Information »
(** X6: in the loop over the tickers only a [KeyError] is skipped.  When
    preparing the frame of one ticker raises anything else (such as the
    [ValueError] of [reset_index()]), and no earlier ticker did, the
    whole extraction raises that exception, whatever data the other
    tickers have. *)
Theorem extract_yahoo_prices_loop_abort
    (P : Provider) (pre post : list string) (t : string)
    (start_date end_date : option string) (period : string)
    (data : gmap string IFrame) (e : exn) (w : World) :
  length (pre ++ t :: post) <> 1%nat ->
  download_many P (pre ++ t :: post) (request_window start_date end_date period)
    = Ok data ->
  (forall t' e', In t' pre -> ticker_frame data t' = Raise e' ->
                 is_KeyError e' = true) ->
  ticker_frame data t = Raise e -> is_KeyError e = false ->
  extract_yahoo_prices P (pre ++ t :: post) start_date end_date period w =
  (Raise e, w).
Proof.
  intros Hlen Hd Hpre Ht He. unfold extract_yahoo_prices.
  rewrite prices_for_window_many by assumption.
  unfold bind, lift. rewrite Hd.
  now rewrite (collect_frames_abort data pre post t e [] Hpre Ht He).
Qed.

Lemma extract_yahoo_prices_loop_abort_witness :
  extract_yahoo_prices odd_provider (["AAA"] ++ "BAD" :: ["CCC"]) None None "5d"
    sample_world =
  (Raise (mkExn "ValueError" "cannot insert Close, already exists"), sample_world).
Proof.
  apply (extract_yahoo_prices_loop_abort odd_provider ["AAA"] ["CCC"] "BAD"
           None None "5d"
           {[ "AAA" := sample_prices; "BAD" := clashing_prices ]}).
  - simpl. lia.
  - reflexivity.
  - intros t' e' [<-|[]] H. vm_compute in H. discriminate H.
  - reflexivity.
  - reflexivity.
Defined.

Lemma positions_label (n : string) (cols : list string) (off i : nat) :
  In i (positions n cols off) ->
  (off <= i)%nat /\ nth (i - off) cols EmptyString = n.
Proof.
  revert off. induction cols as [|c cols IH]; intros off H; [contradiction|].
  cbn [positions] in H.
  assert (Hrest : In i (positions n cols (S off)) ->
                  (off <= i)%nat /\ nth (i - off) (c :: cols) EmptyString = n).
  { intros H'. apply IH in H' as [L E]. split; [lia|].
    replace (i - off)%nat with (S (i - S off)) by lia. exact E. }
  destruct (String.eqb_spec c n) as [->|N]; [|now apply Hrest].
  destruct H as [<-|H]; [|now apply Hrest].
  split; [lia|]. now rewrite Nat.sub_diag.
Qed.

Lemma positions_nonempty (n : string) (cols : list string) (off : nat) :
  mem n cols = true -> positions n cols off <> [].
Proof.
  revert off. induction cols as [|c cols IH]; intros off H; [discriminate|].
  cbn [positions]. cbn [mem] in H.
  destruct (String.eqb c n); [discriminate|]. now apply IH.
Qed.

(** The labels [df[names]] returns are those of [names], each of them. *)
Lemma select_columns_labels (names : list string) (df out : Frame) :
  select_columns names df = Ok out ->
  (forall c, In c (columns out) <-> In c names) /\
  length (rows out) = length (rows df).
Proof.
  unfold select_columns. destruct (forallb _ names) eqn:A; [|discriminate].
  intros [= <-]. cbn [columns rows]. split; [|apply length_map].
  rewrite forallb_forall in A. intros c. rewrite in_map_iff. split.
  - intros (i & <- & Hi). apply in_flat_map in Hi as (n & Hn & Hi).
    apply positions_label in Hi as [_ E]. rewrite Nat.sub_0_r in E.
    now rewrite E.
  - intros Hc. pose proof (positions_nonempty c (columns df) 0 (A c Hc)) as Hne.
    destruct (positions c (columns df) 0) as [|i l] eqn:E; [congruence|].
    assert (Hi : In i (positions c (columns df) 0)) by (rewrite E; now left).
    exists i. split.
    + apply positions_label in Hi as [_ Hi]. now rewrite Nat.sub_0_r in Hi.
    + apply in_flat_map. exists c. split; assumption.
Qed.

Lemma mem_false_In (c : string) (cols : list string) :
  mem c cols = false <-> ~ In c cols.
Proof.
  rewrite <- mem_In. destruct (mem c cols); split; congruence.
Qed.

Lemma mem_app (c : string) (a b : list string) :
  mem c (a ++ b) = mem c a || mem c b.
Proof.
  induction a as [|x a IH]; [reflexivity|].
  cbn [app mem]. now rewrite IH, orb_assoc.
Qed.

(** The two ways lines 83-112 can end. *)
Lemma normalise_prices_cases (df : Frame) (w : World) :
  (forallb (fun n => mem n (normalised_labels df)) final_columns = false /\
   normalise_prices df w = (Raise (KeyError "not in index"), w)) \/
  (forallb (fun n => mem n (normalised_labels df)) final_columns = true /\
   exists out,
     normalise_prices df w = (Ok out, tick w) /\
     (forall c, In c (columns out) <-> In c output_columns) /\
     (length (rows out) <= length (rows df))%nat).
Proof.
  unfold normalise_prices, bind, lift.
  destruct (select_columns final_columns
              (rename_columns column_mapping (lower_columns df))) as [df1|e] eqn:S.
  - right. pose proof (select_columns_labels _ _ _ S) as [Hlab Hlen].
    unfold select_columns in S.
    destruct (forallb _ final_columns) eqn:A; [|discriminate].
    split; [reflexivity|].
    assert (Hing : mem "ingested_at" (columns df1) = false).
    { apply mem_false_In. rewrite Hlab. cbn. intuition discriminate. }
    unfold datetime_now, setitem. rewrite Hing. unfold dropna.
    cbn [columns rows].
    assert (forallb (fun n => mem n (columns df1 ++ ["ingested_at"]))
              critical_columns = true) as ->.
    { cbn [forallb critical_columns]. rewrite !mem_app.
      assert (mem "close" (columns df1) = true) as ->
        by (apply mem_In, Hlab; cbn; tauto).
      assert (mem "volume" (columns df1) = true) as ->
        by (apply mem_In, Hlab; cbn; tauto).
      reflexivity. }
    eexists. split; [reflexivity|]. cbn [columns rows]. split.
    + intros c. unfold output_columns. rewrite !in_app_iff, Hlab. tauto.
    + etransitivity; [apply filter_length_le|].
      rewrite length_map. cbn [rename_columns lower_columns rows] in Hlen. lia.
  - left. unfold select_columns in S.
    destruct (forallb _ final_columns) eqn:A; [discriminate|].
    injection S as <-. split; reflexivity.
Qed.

Work instructions »
Copy the listing word for word, leaving nothing out.

Response to the task »
(** X6: in the loop over the tickers only a [KeyError] is skipped.  When
    preparing the frame of one ticker raises anything else (such as the
    [ValueError] of [reset_index()]), and no earlier ticker did, the
    whole extraction raises that exception, whatever data the other
    tickers have. *)
Theorem extract_yahoo_prices_loop_abort
    (P : Provider) (pre post : list string) (t : string)
    (start_date end_date : option string) (period : string)
    (data : gmap string IFrame) (e : exn) (w : World) :
  length (pre ++ t :: post) <> 1%nat ->
  download_many P (pre ++ t :: post) (request_window start_date end_date period)
    = Ok data ->
  (forall t' e', In t' pre -> ticker_frame data t' = Raise e' ->
                 is_KeyError e' = true) ->
  ticker_frame data t = Raise e -> is_KeyError e = false ->
  extract_yahoo_prices P (pre ++ t :: post) start_date end_date period w =
  (Raise e, w).
Proof.
  intros Hlen Hd Hpre Ht He. unfold extract_yahoo_prices.
  rewrite prices_for_window_many by assumption.
  unfold bind, lift. rewrite Hd.
  now rewrite (collect_frames_abort data pre post t e [] Hpre Ht He).
Qed.

Lemma extract_yahoo_prices_loop_abort_witness :
  extract_yahoo_prices odd_provider (["AAA"] ++ "BAD" :: ["CCC"]) None None "5d"
    sample_world =
  (Raise (mkExn "ValueError" "cannot insert Close, already exists"), sample_world).
Proof.
  apply (extract_yahoo_prices_loop_abort odd_provider ["AAA"] ["CCC"] "BAD"
           None None "5d"
           {[ "AAA" := sample_prices; "BAD" := clashing_prices ]}).
  - simpl. lia.
  - reflexivity.
  - intros t' e' [<-|[]] H. vm_compute in H. discriminate H.
  - reflexivity.
  - reflexivity.
Defined.

Lemma positions_label (n : string) (cols : list string) (off i : nat) :
  In i (positions n cols off) ->
  (off <= i)%nat /\ nth (i - off) cols EmptyString = n.
Proof.
  revert off. induction cols as [|c cols IH]; intros off H; [contradiction|].
  cbn [positions] in H.
  assert (Hrest : In i (positions n cols (S off)) ->
                  (off <= i)%nat /\ nth (i - off) (c :: cols) EmptyString = n).
  { intros H'. apply IH in H' as [L E]. split; [lia|].
    replace (i - off)%nat with (S (i - S off)) by lia. exact E. }
  destruct (String.eqb_spec c n) as [->|N]; [|now apply Hrest].
  destruct H as [<-|H]; [|now apply Hrest].
  split; [lia|]. now rewrite Nat.sub_diag.
Qed.

Lemma positions_nonempty (n : string) (cols : list string) (off : nat) :
  mem n cols = true -> positions n cols off <> [].
Proof.
  revert off. induction cols as [|c cols IH]; intros off H; [discriminate|].
  cbn [positions]. cbn [mem] in H.
  destruct (String.eqb c n); [discriminate|]. now apply IH.
Qed.

(** The labels [df[names]] returns are those of [names], each of them. *)
Lemma select_columns_labels (names : list string) (df out : Frame) :
  select_columns names df = Ok out ->
  (forall c, In c (columns out) <-> In c names) /\
  length (rows out) = length (rows df).
Proof.
  unfold select_columns. destruct (forallb _ names) eqn:A; [|discriminate].
  intros [= <-]. cbn [columns rows]. split; [|apply length_map].
  rewrite forallb_forall in A. intros c. rewrite in_map_iff. split.
  - intros (i & <- & Hi). apply in_flat_map in Hi as (n & Hn & Hi).
    apply positions_label in Hi as [_ E]. rewrite Nat.sub_0_r in E.
    now rewrite E.
  - intros Hc. pose proof (positions_nonempty c (columns df) 0 (A c Hc)) as Hne.
    destruct (positions c (columns df) 0) as [|i l] eqn:E; [congruence|].
    assert (Hi : In i (positions c (columns df) 0)) by (rewrite E; now left).
    exists i. split.
    + apply positions_label in Hi as [_ Hi]. now rewrite Nat.sub_0_r in Hi.
    + apply in_flat_map. exists c. split; assumption.
Qed.

Lemma mem_false_In (c : string) (cols : list string) :
  mem c cols = false <-> ~ In c cols.
Proof.
  rewrite <- mem_In. destruct (mem c cols); split; congruence.
Qed.

Lemma mem_app (c : string) (a b : list string) :
  mem c (a ++ b) = mem c a || mem c b.
Proof.
  induction a as [|x a IH]; [reflexivity|].
  cbn [app mem]. now rewrite IH, orb_assoc.
Qed.

(** The two ways lines 83-112 can end. *)
Lemma normalise_prices_cases (df : Frame) (w : World) :
  (forallb (fun n => mem n (normalised_labels df)) final_columns = false /\
   normalise_prices df w = (Raise (KeyError "not in index"), w)) \/
  (forallb (fun n => mem n (normalised_labels df)) final_columns = true /\
   exists out,
     normalise_prices df w = (Ok out, tick w) /\
     (forall c, In c (columns out) <-> In c output_columns) /\
     (length (rows out) <= length (rows df))%nat).
Proof.
  unfold normalise_prices, bind, lift.
  destruct (select_columns final_columns
              (rename_columns column_mapping (lower_columns df))) as [df1|e] eqn:S.
  - right. pose proof (select_columns_labels _ _ _ S) as [Hlab Hlen].
    unfold select_columns in S.
    destruct (forallb _ final_columns) eqn:A; [|discriminate].
    split; [reflexivity|].
    assert (Hing : mem "ingested_at" (columns df1) = false).
    { apply mem_false_In. rewrite Hlab. cbn. intuition discriminate. }
    unfold datetime_now, setitem. rewrite Hing. unfold dropna.
    cbn [columns rows].
    assert (forallb (fun n => mem n (columns df1 ++ ["ingested_at"]))
              critical_columns = true) as ->.
    { cbn [forallb critical_columns]. rewrite !mem_app.
      assert (mem "close" (columns df1) = true) as ->
        by (apply mem_In, Hlab; cbn; tauto).
      assert (mem "volume" (columns df1) = true) as ->
        by (apply mem_In, Hlab; cbn; tauto).
      reflexivity. }
    eexists. split; [reflexivity|]. cbn [columns rows]. split.
    + intros c. unfold output_columns. rewrite !in_app_iff, Hlab. tauto.
    + etransitivity; [apply filter_length_le|].
      rewrite length_map. cbn [rename_columns lower_columns rows] in Hlen. lia.
  - left. unfold select_columns in S.
    destruct (forallb _ final_columns) eqn:A; [discriminate|].
    injection S as <-. split; reflexivity.
Qed.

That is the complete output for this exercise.